* [HOW TO COMPLETE THIS TASK] Please retype the data below in full.

(Source data)
- - -

(** ** The fallback path moves forward only *)

Lemma hook_fallback_step f cb st e :
  file_total st = ∅ ->
  has_total e = false ->
  -1 <= last_percent st <= 100 ->
  file_total (fst (hook f cb st e)) = ∅
  /\ -1 <= last_percent (fst (hook f cb st e)) <= 100
  /\ ((download_percents (snd (hook f cb st e)) = []
       /\ last_percent (fst (hook f cb st e)) = last_percent st)
      \/ (exists pi, last_percent st < pi
                     /\ download_percents (snd (hook f cb st e)) = [pi]
                     /\ last_percent (fst (hook f cb st e)) = pi)).
Proof.
  intros Hft Hnt Hb.
  assert (Hpos : positive_number (or_ (total_bytes e) (total_bytes_estimate e)) = None).
  { unfold has_total in Hnt. revert Hnt.
    destruct (positive_number _); [discriminate|reflexivity]. }
  destruct (is_processing_event e) eqn:Hp.
  { rewrite (hook_processing _ _ _ _ Hp). unfold _emit_processing.
    destruct cb; simpl; [|auto].
    destruct (processing_announced st); simpl; auto. }
  unfold hook. unfold is_processing_event in Hp. rewrite Hp, Hpos.
  destruct (eq_str (status e) "finished"); [simpl; auto|].
  destruct (eq_str (status e) "downloading"); simpl; [|auto].
  assert (Hrec : file_total (record_download st (stream_key e) e) = ∅
                 /\ last_percent (record_download st (stream_key e) e) = last_percent st).
  { unfold record_download. rewrite Hpos.
    destruct (nonneg_number _); simpl; auto. }
  revert Hrec. generalize (record_download st (stream_key e) e). intros st1 [Hft1 Hl1].
  assert (Hagg : aggregate st1 = None).
  { apply aggregate_none. unfold known_streams. rewrite Hft1, map_to_list_empty. reflexivity. }
  rewrite Hagg.
  assert (Hquiet : file_total (fst (st1, @nil cb_call)) = ∅
                   /\ -1 <= last_percent (fst (st1, @nil cb_call)) <= 100
                   /\ ((download_percents (snd (st1, @nil cb_call)) = []
                        /\ last_percent (fst (st1, @nil cb_call)) = last_percent st)
                       \/ (exists pi, last_percent st < pi
                                      /\ download_percents (snd (st1, @nil cb_call)) = [pi]
                                      /\ last_percent (fst (st1, @nil cb_call)) = pi))).
  { simpl. rewrite Hl1. auto. }
  destruct (_percent_str e); try exact Hquiet.
  destruct (f _) as [p|]; [|exact Hquiet].
  destruct (Qlt_bool_spec p (inject_Z (last_percent st1))) as [Hlt|Hge]; [exact Hquiet|].
  unfold _emit_download_percent.
  destruct cb; [|exact Hquiet]. cbn [negb].
  pose proof (percent_int_bounds p) as Hpi.
  destruct (Z.eqb_spec (int_of_float (max 0 (min 100 p))) (last_percent st1)) as [Heq|Hne];
    [exact Hquiet|].
  cbn [fst snd set_last_percent last_percent file_total download_percents].
  rewrite String.eqb_refl, int_of_float_inject.
  split; [exact Hft1|]. split; [lia|]. right.
  exists (int_of_float (max 0 (min 100 p))). split; [|auto].
  assert (Hle : last_percent st1 <= int_of_float (max 0 (min 100 p))).
  { rewrite int_of_float_floor by apply clamp_percent_bounds.
    rewrite <- (Qfloor_Z (last_percent st1)). apply Qfloor_resp_le.
    assert (Hcap : (inject_Z (last_percent st1) <= 100)%Q).
    { change 100%Q with (inject_Z 100). rewrite <- Zle_Qle. lia. }
    unfold max, min.
    destruct (Qlt_bool_spec p 100); cbv iota;
      match goal with
      | |- context [Qlt_bool ?a ?b] => destruct (Qlt_bool_spec a b); cbv iota
      end; lra. }
  lia.
Qed.

Lemma run_hook_fallback f cb st events :
  file_total st = ∅ ->
  forallb (fun e => negb (has_total e)) events = true ->
  -1 <= last_percent st <= 100 ->
  increasing_after (last_percent st) (download_percents (snd (run_hook f cb st events))).
Proof.
  revert st. induction events as [|e events IH]; intros st Hft Hall Hb; [exact I|].
  simpl in Hall. apply andb_prop in Hall. destruct Hall as [He Hall].
  apply negb_true_iff in He.
  rewrite run_hook_cons. cbn [snd]. rewrite download_percents_app.
  destruct (hook_fallback_step f cb st e Hft He Hb) as [Hft' [Hb' Hcase]].
  specialize (IH (fst (hook f cb st e)) Hft' Hall Hb').
  destruct Hcase as [[Hn Hl]|[pi [Hlt [Hp Hl]]]].
  - rewrite Hn, <- Hl. exact IH.
  - rewrite Hp. simpl. split; [exact Hlt|]. rewrite <- Hl. exact IH.
Qed.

- - -

* [RESPONSE FOR THIS EXERCISE]
(** ** The fallback path moves forward only *)

Lemma hook_fallback_step f cb st e :
  file_total st = ∅ ->
  has_total e = false ->
  -1 <= last_percent st <= 100 ->
  file_total (fst (hook f cb st e)) = ∅
  /\ -1 <= last_percent (fst (hook f cb st e)) <= 100
  /\ ((download_percents (snd (hook f cb st e)) = []
       /\ last_percent (fst (hook f cb st e)) = last_percent st)
      \/ (exists pi, last_percent st < pi
                     /\ download_percents (snd (hook f cb st e)) = [pi]
                     /\ last_percent (fst (hook f cb st e)) = pi)).
Proof.
  intros Hft Hnt Hb.
  assert (Hpos : positive_number (or_ (total_bytes e) (total_bytes_estimate e)) = None).
  { unfold has_total in Hnt. revert Hnt.
    destruct (positive_number _); [discriminate|reflexivity]. }
  destruct (is_processing_event e) eqn:Hp.
  { rewrite (hook_processing _ _ _ _ Hp). unfold _emit_processing.
    destruct cb; simpl; [|auto].
    destruct (processing_announced st); simpl; auto. }
  unfold hook. unfold is_processing_event in Hp. rewrite Hp, Hpos.
  destruct (eq_str (status e) "finished"); [simpl; auto|].
  destruct (eq_str (status e) "downloading"); simpl; [|auto].
  assert (Hrec : file_total (record_download st (stream_key e) e) = ∅
                 /\ last_percent (record_download st (stream_key e) e) = last_percent st).
  { unfold record_download. rewrite Hpos.
    destruct (nonneg_number _); simpl; auto. }
  revert Hrec. generalize (record_download st (stream_key e) e). intros st1 [Hft1 Hl1].
  assert (Hagg : aggregate st1 = None).
  { apply aggregate_none. unfold known_streams. rewrite Hft1, map_to_list_empty. reflexivity. }
  rewrite Hagg.
  assert (Hquiet : file_total (fst (st1, @nil cb_call)) = ∅
                   /\ -1 <= last_percent (fst (st1, @nil cb_call)) <= 100
                   /\ ((download_percents (snd (st1, @nil cb_call)) = []
                        /\ last_percent (fst (st1, @nil cb_call)) = last_percent st)
                       \/ (exists pi, last_percent st < pi
                                      /\ download_percents (snd (st1, @nil cb_call)) = [pi]
                                      /\ last_percent (fst (st1, @nil cb_call)) = pi))).
  { simpl. rewrite Hl1. auto. }
  destruct (_percent_str e); try exact Hquiet.
  destruct (f _) as [p|]; [|exact Hquiet].
  destruct (Qlt_bool_spec p (inject_Z (last_percent st1))) as [Hlt|Hge]; [exact Hquiet|].
  unfold _emit_download_percent.
  destruct cb; [|exact Hquiet]. cbn [negb].
  pose proof (percent_int_bounds p) as Hpi.
  destruct (Z.eqb_spec (int_of_float (max 0 (min 100 p))) (last_percent st1)) as [Heq|Hne];
    [exact Hquiet|].
  cbn [fst snd set_last_percent last_percent file_total download_percents].
  rewrite String.eqb_refl, int_of_float_inject.
  split; [exact Hft1|]. split; [lia|]. right.
  exists (int_of_float (max 0 (min 100 p))). split; [|auto].
  assert (Hle : last_percent st1 <= int_of_float (max 0 (min 100 p))).
  { rewrite int_of_float_floor by apply clamp_percent_bounds.
    rewrite <- (Qfloor_Z (last_percent st1)). apply Qfloor_resp_le.
    assert (Hcap : (inject_Z (last_percent st1) <= 100)%Q).
    { change 100%Q with (inject_Z 100). rewrite <- Zle_Qle. lia. }
    unfold max, min.
    destruct (Qlt_bool_spec p 100); cbv iota;
      match goal with
      | |- context [Qlt_bool ?a ?b] => destruct (Qlt_bool_spec a b); cbv iota
      end; lra. }
  lia.
Qed.

Lemma run_hook_fallback f cb st events :
  file_total st = ∅ ->
  forallb (fun e => negb (has_total e)) events = true ->
  -1 <= last_percent st <= 100 ->
  increasing_after (last_percent st) (download_percents (snd (run_hook f cb st events))).
Proof.
  revert st. induction events as [|e events IH]; intros st Hft Hall Hb; [exact I|].
  simpl in Hall. apply andb_prop in Hall. destruct Hall as [He Hall].
  apply negb_true_iff in He.
  rewrite run_hook_cons. cbn [snd]. rewrite download_percents_app.
  destruct (hook_fallback_step f cb st e Hft He Hb) as [Hft' [Hb' Hcase]].
  specialize (IH (fst (hook f cb st e)) Hft' Hall Hb').
  destruct Hcase as [[Hn Hl]|[pi [Hlt [Hp Hl]]]].
  - rewrite Hn, <- Hl. exact IH.
  - rewrite Hp. simpl. split; [exact Hlt|]. rewrite <- Hl. exact IH.
Qed.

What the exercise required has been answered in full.